◆ **INSTRUCTIONS FOR THE TASK**
Search the data below, and report every line in which "Stdlib" occurs.

◆ **SUPPLIED RECORDS**
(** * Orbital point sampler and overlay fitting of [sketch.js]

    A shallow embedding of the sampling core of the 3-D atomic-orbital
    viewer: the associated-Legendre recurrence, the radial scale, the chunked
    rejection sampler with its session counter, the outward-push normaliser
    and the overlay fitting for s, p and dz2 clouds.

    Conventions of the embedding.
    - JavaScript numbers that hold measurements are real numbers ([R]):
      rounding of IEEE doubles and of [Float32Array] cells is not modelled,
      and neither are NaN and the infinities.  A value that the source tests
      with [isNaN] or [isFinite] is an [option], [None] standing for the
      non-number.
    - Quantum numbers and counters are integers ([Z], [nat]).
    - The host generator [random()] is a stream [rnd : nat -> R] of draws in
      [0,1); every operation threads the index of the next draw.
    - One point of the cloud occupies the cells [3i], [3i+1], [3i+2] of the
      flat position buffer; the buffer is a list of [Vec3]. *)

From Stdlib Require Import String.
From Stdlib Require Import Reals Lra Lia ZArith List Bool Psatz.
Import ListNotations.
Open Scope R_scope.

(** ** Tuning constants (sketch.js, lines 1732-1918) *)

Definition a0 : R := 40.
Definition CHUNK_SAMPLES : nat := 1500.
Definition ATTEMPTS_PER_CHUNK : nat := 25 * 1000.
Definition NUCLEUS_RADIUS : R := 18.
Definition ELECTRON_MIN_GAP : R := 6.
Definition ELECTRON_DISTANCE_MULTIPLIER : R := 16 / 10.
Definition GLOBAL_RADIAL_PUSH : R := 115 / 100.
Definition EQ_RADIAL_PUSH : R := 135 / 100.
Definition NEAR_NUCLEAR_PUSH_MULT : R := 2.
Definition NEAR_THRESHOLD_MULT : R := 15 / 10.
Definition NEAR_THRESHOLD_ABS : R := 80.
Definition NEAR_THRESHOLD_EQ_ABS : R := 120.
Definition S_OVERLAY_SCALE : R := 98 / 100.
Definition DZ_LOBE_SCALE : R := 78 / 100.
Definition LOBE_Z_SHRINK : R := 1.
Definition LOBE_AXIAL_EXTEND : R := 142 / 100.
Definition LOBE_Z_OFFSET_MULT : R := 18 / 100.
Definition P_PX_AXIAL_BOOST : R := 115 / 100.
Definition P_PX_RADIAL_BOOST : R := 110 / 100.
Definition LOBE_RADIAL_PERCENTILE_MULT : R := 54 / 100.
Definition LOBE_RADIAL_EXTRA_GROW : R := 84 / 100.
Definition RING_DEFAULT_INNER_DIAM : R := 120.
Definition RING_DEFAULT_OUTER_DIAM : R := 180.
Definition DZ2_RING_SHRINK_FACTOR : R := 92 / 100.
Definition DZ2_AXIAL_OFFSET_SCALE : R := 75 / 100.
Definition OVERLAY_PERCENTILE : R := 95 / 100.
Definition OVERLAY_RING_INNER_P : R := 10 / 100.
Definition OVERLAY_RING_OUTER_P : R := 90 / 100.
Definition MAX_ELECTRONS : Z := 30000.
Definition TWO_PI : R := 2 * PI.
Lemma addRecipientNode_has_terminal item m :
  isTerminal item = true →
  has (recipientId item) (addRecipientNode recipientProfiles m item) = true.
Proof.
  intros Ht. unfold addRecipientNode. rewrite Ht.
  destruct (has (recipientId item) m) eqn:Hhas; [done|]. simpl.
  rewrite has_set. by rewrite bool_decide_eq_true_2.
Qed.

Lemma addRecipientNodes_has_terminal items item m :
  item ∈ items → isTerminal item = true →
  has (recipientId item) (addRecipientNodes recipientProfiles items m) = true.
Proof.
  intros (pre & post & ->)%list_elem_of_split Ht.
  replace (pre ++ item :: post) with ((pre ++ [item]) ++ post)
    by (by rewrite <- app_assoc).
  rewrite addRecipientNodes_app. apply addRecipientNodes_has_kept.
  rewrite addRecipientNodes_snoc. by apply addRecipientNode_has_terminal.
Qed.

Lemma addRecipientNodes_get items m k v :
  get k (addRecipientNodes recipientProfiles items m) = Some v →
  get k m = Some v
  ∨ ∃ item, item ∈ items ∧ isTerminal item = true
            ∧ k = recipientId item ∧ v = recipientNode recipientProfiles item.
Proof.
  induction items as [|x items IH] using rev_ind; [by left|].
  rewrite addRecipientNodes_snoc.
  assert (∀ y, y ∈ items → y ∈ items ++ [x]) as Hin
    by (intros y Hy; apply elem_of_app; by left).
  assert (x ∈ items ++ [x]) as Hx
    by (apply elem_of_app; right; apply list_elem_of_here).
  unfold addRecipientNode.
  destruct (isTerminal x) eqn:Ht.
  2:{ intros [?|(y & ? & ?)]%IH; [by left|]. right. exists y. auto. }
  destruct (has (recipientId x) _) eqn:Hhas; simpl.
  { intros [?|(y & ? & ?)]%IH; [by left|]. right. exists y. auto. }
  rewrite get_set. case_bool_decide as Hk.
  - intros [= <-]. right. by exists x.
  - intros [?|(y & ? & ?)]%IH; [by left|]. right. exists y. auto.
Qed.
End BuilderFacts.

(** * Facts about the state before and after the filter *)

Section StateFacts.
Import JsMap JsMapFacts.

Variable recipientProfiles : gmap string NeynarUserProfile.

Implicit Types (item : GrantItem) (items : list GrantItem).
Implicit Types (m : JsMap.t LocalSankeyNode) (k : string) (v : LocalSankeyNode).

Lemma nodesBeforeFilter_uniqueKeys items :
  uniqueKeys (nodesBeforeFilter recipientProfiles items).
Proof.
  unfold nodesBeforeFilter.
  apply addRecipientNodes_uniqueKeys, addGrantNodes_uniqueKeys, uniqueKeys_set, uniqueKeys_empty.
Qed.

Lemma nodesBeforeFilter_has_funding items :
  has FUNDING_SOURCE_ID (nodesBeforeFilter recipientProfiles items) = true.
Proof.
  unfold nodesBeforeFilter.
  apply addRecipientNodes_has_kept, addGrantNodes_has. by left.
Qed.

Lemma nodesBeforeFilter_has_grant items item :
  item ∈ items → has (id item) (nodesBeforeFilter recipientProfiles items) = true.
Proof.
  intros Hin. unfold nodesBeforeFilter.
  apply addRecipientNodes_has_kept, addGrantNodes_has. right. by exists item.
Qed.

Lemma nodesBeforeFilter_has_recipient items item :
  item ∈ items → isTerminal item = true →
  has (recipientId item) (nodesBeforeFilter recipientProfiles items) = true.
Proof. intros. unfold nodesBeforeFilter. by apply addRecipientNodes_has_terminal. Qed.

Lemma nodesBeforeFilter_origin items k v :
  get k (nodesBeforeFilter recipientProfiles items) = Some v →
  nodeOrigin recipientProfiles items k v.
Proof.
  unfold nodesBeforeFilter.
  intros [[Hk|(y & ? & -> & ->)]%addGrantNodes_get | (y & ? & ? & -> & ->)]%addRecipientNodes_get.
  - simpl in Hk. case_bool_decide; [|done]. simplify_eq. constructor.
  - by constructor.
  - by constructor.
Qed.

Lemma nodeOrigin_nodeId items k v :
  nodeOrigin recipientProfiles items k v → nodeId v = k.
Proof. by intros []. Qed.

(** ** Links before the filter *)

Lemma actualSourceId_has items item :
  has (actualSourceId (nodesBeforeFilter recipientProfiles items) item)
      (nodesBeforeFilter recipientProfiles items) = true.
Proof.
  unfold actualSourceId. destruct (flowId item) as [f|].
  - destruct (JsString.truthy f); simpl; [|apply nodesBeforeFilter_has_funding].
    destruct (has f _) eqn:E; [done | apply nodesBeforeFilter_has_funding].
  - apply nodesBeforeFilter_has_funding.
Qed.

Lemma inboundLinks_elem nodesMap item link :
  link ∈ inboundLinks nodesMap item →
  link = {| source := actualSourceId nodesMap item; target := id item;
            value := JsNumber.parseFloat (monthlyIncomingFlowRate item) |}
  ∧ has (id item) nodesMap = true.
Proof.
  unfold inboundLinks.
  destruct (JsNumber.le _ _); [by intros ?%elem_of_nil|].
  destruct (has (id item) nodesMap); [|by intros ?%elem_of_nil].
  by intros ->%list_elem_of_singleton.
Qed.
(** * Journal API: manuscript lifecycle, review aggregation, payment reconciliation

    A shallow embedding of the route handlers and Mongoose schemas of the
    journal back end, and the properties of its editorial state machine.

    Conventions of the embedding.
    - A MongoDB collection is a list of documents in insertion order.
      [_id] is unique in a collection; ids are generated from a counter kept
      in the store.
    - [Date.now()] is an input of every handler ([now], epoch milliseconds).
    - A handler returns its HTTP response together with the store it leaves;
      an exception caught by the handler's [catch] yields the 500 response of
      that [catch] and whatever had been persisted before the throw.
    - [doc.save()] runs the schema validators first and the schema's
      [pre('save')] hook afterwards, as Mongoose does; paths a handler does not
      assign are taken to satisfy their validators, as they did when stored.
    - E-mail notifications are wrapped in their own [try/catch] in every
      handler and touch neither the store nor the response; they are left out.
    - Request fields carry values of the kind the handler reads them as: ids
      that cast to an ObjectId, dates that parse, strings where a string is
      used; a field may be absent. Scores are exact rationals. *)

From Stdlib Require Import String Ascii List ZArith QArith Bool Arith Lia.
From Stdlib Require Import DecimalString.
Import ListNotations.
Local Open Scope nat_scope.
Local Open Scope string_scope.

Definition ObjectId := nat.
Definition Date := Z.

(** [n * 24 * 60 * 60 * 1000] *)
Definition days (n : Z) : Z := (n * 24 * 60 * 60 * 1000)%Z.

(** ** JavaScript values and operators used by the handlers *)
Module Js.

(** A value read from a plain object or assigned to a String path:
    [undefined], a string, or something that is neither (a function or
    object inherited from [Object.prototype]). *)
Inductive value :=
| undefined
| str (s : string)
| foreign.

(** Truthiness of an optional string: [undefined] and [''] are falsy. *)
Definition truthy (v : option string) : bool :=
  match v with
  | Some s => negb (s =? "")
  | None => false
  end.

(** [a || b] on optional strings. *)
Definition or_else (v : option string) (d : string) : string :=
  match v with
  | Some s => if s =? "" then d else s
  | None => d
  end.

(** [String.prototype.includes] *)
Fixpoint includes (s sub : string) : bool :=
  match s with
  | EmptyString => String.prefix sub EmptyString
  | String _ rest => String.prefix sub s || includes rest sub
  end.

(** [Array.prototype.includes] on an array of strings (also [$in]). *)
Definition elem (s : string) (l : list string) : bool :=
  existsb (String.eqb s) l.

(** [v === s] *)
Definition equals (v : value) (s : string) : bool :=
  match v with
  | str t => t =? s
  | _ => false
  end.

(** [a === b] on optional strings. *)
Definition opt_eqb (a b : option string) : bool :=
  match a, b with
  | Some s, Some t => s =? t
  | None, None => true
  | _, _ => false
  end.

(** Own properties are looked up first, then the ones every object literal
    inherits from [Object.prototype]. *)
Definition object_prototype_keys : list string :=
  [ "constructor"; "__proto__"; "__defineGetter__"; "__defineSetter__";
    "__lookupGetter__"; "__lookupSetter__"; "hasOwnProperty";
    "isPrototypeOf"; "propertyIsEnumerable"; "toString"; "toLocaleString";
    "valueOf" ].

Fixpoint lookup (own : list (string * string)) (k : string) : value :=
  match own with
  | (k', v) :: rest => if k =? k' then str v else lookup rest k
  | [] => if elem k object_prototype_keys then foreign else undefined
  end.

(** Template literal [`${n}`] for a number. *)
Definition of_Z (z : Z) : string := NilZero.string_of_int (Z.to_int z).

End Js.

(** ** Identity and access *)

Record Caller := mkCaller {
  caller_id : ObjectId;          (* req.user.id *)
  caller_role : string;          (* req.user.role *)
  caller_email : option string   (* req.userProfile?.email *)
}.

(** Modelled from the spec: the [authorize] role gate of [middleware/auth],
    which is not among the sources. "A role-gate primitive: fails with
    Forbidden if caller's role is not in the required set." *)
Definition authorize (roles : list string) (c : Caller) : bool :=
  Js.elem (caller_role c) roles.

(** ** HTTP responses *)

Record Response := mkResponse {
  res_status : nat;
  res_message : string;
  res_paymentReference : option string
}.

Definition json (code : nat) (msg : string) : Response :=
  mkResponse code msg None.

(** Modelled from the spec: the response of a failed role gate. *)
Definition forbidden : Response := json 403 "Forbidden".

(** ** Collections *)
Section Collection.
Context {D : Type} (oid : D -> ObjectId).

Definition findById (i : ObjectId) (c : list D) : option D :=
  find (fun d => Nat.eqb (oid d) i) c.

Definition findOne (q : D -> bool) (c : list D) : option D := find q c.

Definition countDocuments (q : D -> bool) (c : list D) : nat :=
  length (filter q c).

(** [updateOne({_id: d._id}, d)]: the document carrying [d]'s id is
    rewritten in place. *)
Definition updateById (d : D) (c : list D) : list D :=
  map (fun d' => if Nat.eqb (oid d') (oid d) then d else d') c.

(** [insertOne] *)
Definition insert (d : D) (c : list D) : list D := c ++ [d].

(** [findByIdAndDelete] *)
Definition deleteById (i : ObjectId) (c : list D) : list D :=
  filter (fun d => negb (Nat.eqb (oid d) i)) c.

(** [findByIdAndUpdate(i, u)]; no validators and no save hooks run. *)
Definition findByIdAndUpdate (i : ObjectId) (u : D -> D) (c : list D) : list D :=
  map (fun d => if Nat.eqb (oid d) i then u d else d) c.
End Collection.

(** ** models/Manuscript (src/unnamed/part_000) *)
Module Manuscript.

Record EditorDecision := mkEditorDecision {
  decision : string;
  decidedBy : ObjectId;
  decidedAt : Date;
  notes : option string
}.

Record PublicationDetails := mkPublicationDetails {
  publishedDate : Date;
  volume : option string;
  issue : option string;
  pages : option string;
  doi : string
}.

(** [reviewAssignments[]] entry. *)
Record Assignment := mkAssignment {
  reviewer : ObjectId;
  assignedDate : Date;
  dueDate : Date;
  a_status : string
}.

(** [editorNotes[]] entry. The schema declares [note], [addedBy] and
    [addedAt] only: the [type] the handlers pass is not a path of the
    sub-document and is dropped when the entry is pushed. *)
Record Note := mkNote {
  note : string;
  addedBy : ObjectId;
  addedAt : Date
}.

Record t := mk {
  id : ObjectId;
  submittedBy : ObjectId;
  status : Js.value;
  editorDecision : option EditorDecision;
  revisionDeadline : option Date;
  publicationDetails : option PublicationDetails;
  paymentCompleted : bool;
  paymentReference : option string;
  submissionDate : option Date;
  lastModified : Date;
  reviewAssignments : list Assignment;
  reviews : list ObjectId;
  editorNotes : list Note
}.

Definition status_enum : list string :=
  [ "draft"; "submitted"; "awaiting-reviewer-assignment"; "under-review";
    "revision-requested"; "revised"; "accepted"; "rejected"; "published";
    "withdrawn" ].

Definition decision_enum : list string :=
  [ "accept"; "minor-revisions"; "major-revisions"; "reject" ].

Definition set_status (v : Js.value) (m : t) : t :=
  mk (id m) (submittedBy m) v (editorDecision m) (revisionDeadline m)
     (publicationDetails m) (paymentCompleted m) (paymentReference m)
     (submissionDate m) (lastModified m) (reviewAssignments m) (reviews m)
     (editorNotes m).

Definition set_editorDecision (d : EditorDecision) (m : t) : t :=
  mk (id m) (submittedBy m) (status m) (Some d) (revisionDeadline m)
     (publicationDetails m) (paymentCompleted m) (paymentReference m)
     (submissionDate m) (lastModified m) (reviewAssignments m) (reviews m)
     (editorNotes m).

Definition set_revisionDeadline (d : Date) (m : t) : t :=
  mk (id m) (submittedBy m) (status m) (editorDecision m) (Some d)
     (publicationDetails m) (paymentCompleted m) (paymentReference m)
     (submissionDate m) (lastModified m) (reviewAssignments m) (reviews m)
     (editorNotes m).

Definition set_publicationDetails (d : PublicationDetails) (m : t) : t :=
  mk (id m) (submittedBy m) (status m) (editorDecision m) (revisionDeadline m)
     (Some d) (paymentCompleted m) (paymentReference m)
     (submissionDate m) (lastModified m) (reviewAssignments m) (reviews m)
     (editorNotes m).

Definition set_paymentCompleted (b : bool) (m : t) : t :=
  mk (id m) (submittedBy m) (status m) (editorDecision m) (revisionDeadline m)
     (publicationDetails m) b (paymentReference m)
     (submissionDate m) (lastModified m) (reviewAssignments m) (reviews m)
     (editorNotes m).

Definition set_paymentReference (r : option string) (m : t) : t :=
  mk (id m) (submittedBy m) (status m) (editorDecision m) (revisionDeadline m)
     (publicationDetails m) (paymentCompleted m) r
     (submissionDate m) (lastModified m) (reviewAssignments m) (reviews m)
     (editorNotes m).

◆ **EXERCISE SOLUTION**
From Stdlib Require Import String.
From Stdlib Require Import Reals Lra Lia ZArith List Bool Psatz.
From Stdlib Require Import String Ascii List ZArith QArith Bool Arith Lia.
From Stdlib Require Import DecimalString.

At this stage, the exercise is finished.